Most of the day and every four or five nights the focus is tight, and specific. Tiny little lives that struggle. Lungs that aren't filling with air, blood that teams with harmful bacteria, intestines that aren't digesting milk, skin that is broken down or infected. My patients weigh anywhere from 900 grams to a few kilos. They are jaundiced or febrile or anemic or dehydrated, and they can't ask for help. So it is my job each day to plunge into a sea of chaotic activity and sort out the serious problems from the distractions, to insist on attention to detail, to calculate and palpate and think and work. To organize my team, to listen to their presentations, to check their plans. To respond to emergencies, and teach. We've been extremely crowded, wedging 28 babies into space meant for just over half that number. We have an outbreak of a bad bacterial septic infection spreading. It's been intense. But I like the tight focus, the immediate crisis, the hands-on problem. These babies are precious, and their moms are heroic. Here is my view:
But the last two weeks have also required a zoomed-out focus, the panorama, the big picture. Our team in South Sudan left under pressure of illness and rumor of war. Our team in Bundibugyo has faced public pressure on the school administration, an unexpected resignation, loss which changes personal plans. We are in discussion with multiple colleagues who are discouraged and in need of hope. We are deeply involved in plans for our regional leadership training and then retreat, a 10-day stretch of ministry for six teams in four countries that begins Saturday. Preparing schedules, thinking through content, meditating on talks, praying for each person coming. This is big-picture stuff, the why and how of the Kingdom come, the survival of vision and purpose. I invited a hundred people to a Serge party and desperately want God to meet them there. This is one view, with parts of two teams over for dinner and prayer:
Both are the real work of the reversal of all that is wrong with the world. Both are opportunities to pour our souls out on behalf of fragile people. Both call for the Spirit's power. For wisdom. For perseverance. For patience and kindness and hope.
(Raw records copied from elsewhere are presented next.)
Lemma while_pages_in_order (search : krdict_search) (fuel : nat) :
  forall st,
    exists m, (m <= fuel)%nat
      /\ requested_pages (fst (while Pagination.has_next (Pagination.body search) fuel st))
         = pages_from (Pagination.page st) m.
Proof.
  induction fuel as [| fuel IH]; intros st.
  - exists 0%nat. split; [lia |]. simpl. now destruct (Pagination.has_next st).
  - destruct (Pagination.has_next st) eqn:Hn.
    + rewrite while_pass by exact Hn.
      destruct (search Pagination.query (Pagination.page st) 20) as [e | r] eqn:Hs.
      * rewrite (body_raises _ _ _ Hs). exists 1%nat. split; [lia | reflexivity].
      * rewrite (body_returns _ _ _ Hs), bind_return.
        set (st1 := {| Pagination.page := Pagination.page st + 1 |}).
        destruct (IH st1) as (m & Hm & Hreq).
        exists (S m). split; [lia |].
        cbn [fst]. rewrite requested_pages_app, Hreq. reflexivity.
    + rewrite while_exit by exact Hn. exists 0%nat. split; [lia | reflexivity].
Qed.

(** Whatever the client answers or raises, and however the run ends, the
    pages asked for are 1, 2, 3, ... in this order, each once, and there are
    no more requests than passes allowed. *)
Theorem pagination_pages_in_order (search : krdict_search) (fuel : nat) :
  exists m, (m <= fuel)%nat
    /\ requested_pages (fst (Pagination.loop search fuel)) = pages_from 1 m
    /\ requested_pages (fst (pagination search fuel)) = pages_from 1 m.
Proof.
  destruct (while_pages_in_order search fuel Pagination.init) as (m & Hm & Hreq).
  exists m. split; [exact Hm |]. split; [exact Hreq |].
  unfold pagination. fold (Pagination.loop search fuel) in Hreq.
  destruct (Pagination.loop search fuel) as [tr [st | e | ]]; cbn [fst] in *;
    try exact Hreq.
  rewrite bind_return. cbn [fst]. rewrite requested_pages_app, Hreq.
  cbn. now rewrite app_nil_r.
Qed.

Lemma while_stops_on_last (search : krdict_search) (fuel : nat) :
  forall st tr st',
    Pagination.has_next st = true ->
    while Pagination.has_next (Pagination.body search) fuel st = (tr, Return st') ->
    exists m r,
      requested_pages tr = pages_from (Pagination.page st) (S m)
      /\ (forall i, (i < m)%nat ->
            exists r', search Pagination.query (Pagination.page st + Z.of_nat i) 20
                       = inr r'
                       /\ continues r' = true)
      /\ search Pagination.query (Pagination.page st + Z.of_nat m) 20 = inr r
      /\ continues r = false
      /\ Pagination.total_results st' = Data.total_results (Response.data r)
      /\ Pagination.page st' = (Pagination.page st + Z.of_nat m + 1)%Z.
Proof.
  induction fuel as [| fuel IH]; intros st tr st' Hn H.
  - simpl in H. rewrite Hn in H. discriminate.
  - rewrite while_pass in H by exact Hn.
    destruct (search Pagination.query (Pagination.page st) 20) as [e | r] eqn:Hs.
    + rewrite (body_raises _ _ _ Hs) in H. discriminate.
    + rewrite (body_returns _ _ _ Hs), bind_return in H.
      fold (continues r) in H.
      set (st1 := {| Pagination.page := Pagination.page st + 1 |}) in H.
      destruct (continues r) eqn:Hc.
      * destruct (while Pagination.has_next (Pagination.body search) fuel st1)
          as [tr1 o1] eqn:Hw.
        cbn [fst snd] in H. injection H as <- ->.
        destruct (IH st1 tr1 st' eq_refl Hw)
          as (m & r' & Hreq & Hbefore & Hs' & Hc' & Htot & Hpage).
        cbn [Pagination.page st1] in Hreq, Hbefore, Hs', Hpage.
        exists (S m), r'. repeat split.
        -- cbn. now rewrite Hreq.
        -- intros i Hi. destruct i as [| i].
           ++ exists r. split; [| exact Hc].
              rewrite <- Hs. f_equal. lia.
           ++ destruct (Hbefore i ltac:(lia)) as (ri & Hsi & Hci).
              exists ri. split; [| exact Hci].
              rewrite <- Hsi. f_equal. lia.
        -- rewrite <- Hs'. f_equal. lia.
        -- exact Hc'.
        -- exact Htot.
        -- rewrite Hpage. lia.
      * rewrite while_exit in H by reflexivity.
        cbn [ret fst snd] in H. injection H as <- <-.
        exists 0%nat, r. repeat split.
        -- intros i Hi. lia.
        -- rewrite <- Hs. f_equal. lia.
        -- exact Hc.
        -- cbn. lia.
Qed.

(** A run that returns has made at least one request, and it stops on the
    first response for which [per_page * page < total_results] fails: the
    responses to all the pages before the last one passed the test, the last
    one does not.  The total it reports is the one of that last response,
    not of an earlier page. *)
Theorem pagination_stops_on_last_response (search : krdict_search) (fuel : nat)
    (tr : list event) (st : Pagination.locals) :
  Pagination.loop search fuel = (tr, Return st) ->
  exists m r,
    requested_pages tr = pages_from 1 (S m)
    /\ (forall i, (i < m)%nat ->
          exists r', search Pagination.query (1 + Z.of_nat i) 20 = inr r'
                     /\ continues r' = true)
    /\ search Pagination.query (1 + Z.of_nat m) 20 = inr r
    /\ continues r = false
    /\ Pagination.total_results st = Data.total_results (Response.data r)
    /\ Pagination.page st = (Z.of_nat m + 2)%Z.
Proof.
  intros H.
  destruct (while_stops_on_last search fuel Pagination.init tr st eq_refl H)
    as (m & r & Hreq & Hbefore & Hs & Hc & Htot & Hpage).
  exists m, r. repeat split; try assumption.
  rewrite Hpage. cbn [Pagination.page Pagination.init]. lia.
Qed.
Lemma position_Some {A} (f : A → bool) l i :
  position f l = Some i ↔
  (∃ x, l !! i = Some x ∧ f x = true) ∧ ∀ j y, j < i → l !! j = Some y → f y = false.
Proof.
  revert i. induction l as [|x l IH]; intros i; simpl; [split; [done|intros [(? & ? & _) _]; done]|].
  destruct (f x) eqn:Hx.
  - split; [intros [= <-]; split; [by exists x|lia]|].
    intros [_ Hj]. destruct i as [|i]; [done|]. specialize (Hj 0 x). simpl in Hj.
    rewrite Hj in Hx; [done|lia|done].
  - split.
    + intros (i' & Hi & ->)%fmap_Some. apply IH in Hi as [Hi Hi'].
      split; [done|]. intros [|j] y Hj Hy; simpl in Hy; [by simplify_eq|]. eapply Hi'; [|done]. lia.
    + destruct i as [|i]; simpl; [intros [(? & [= <-] & ?) _]; congruence|].
      intros [Hi Hj]. assert (position f l = Some i) as ->; [|done]. apply IH. split; [done|].
      intros j y Hlt Hy. apply (Hj (S j) y); [lia|done].
Qed.

Lemma position_None {A} (f : A → bool) l :
  position f l = None ↔ ∀ x, x ∈ l → f x = false.
Proof.
  induction l as [|x l IH]; simpl; [set_solver|]. destruct (f x) eqn:Hx.
  - split; [done|]. intros H. rewrite H in Hx by set_solver. done.
  - rewrite fmap_None, IH. set_solver.
Qed.

(** The position of an element of a list without duplicates is its index. *)
Lemma position_nodup l i (x : string) :
  NoDup l → l !! i = Some x → position (λ y, y =s x) l = Some i.
Proof.
  intros Hnd Hi. apply position_Some. split; [exists x; by rewrite String.eqb_refl|].
  intros j y Hj Hy. apply String.eqb_neq. intros ->.
  assert (j = i) by (by eapply NoDup_lookup). lia.
Qed.

(** [Vec::insert]. *)
Definition insert_at {A} (i : nat) (x : A) (l : list A) : list A := take i l ++ x :: drop i l.

Lemma insert_at_perm {A} i (x : A) l : insert_at i x l ≡ₚ x :: l.
Proof. unfold insert_at. rewrite <-Permutation_middle, take_drop. done. Qed.

(** * Record update

    [r <| f := v |>] is the code's [r.f = v] on an owned record.  A record type
    declares once how its values are rebuilt from their fields ([Rebuild]); the
    setter of a field is that term with the field replaced. *)
Class Rebuild (R : Type) := rebuild : R → R.
Class Setter {R E : Type} (field : R → E) := set_field : E → R → R.

Ltac build_setter :=
  match goal with
  | |- @Setter ?R ?E ?field =>
      let inst := constr:(_ : Rebuild R) in
      let f := eval hnf in inst in
      let v := fresh "v" in let r := fresh "r" in
      change (E → R → R); intros v r;
      let t := eval cbv beta in (f r) in
      match t with
      | context C [field r] => let u := context C [v] in exact u
      end
  end.
#[export] Hint Extern 1 (Setter _) => build_setter : typeclass_instances.
Arguments set_field {_ _} _ {_} _ _ /.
But it isn't easy to keep focusing in and out, to hold the full depth of our East Africa field in view all at once. Yet Jesus does this, knowing each sparrow of a preemie whose little heart tires out, and knowing the major political forces at work between warring clans or the life-trajectories of dozens of intersecting people and families.
Tomorrow is my last day in the NICU for a couple of weeks; Thursday I fly down to the coast to meet Heidi who has been a rock of can-do organization these past months as we have planned these retreats together. We have Friday to finish up all the details for both retreats. Scott flies back to Kenya and meets Jack late Friday night, and they arrive at the coast with all the others on Saturday. He has finished quarantine, and our two-month separation is down to just under 4 more days.
Pray that all these babies would be healed and strengthened and thriving as I go and leave them in the hands of a visiting Canadian paeds NICU fellow. And pray that the last preparations for the retreat would fall into place so that many weary and hurting missionaries would meet Jesus. And lastly pray that Scott and I would be unified in the counsel and leadership we need to bless our field, at all depths.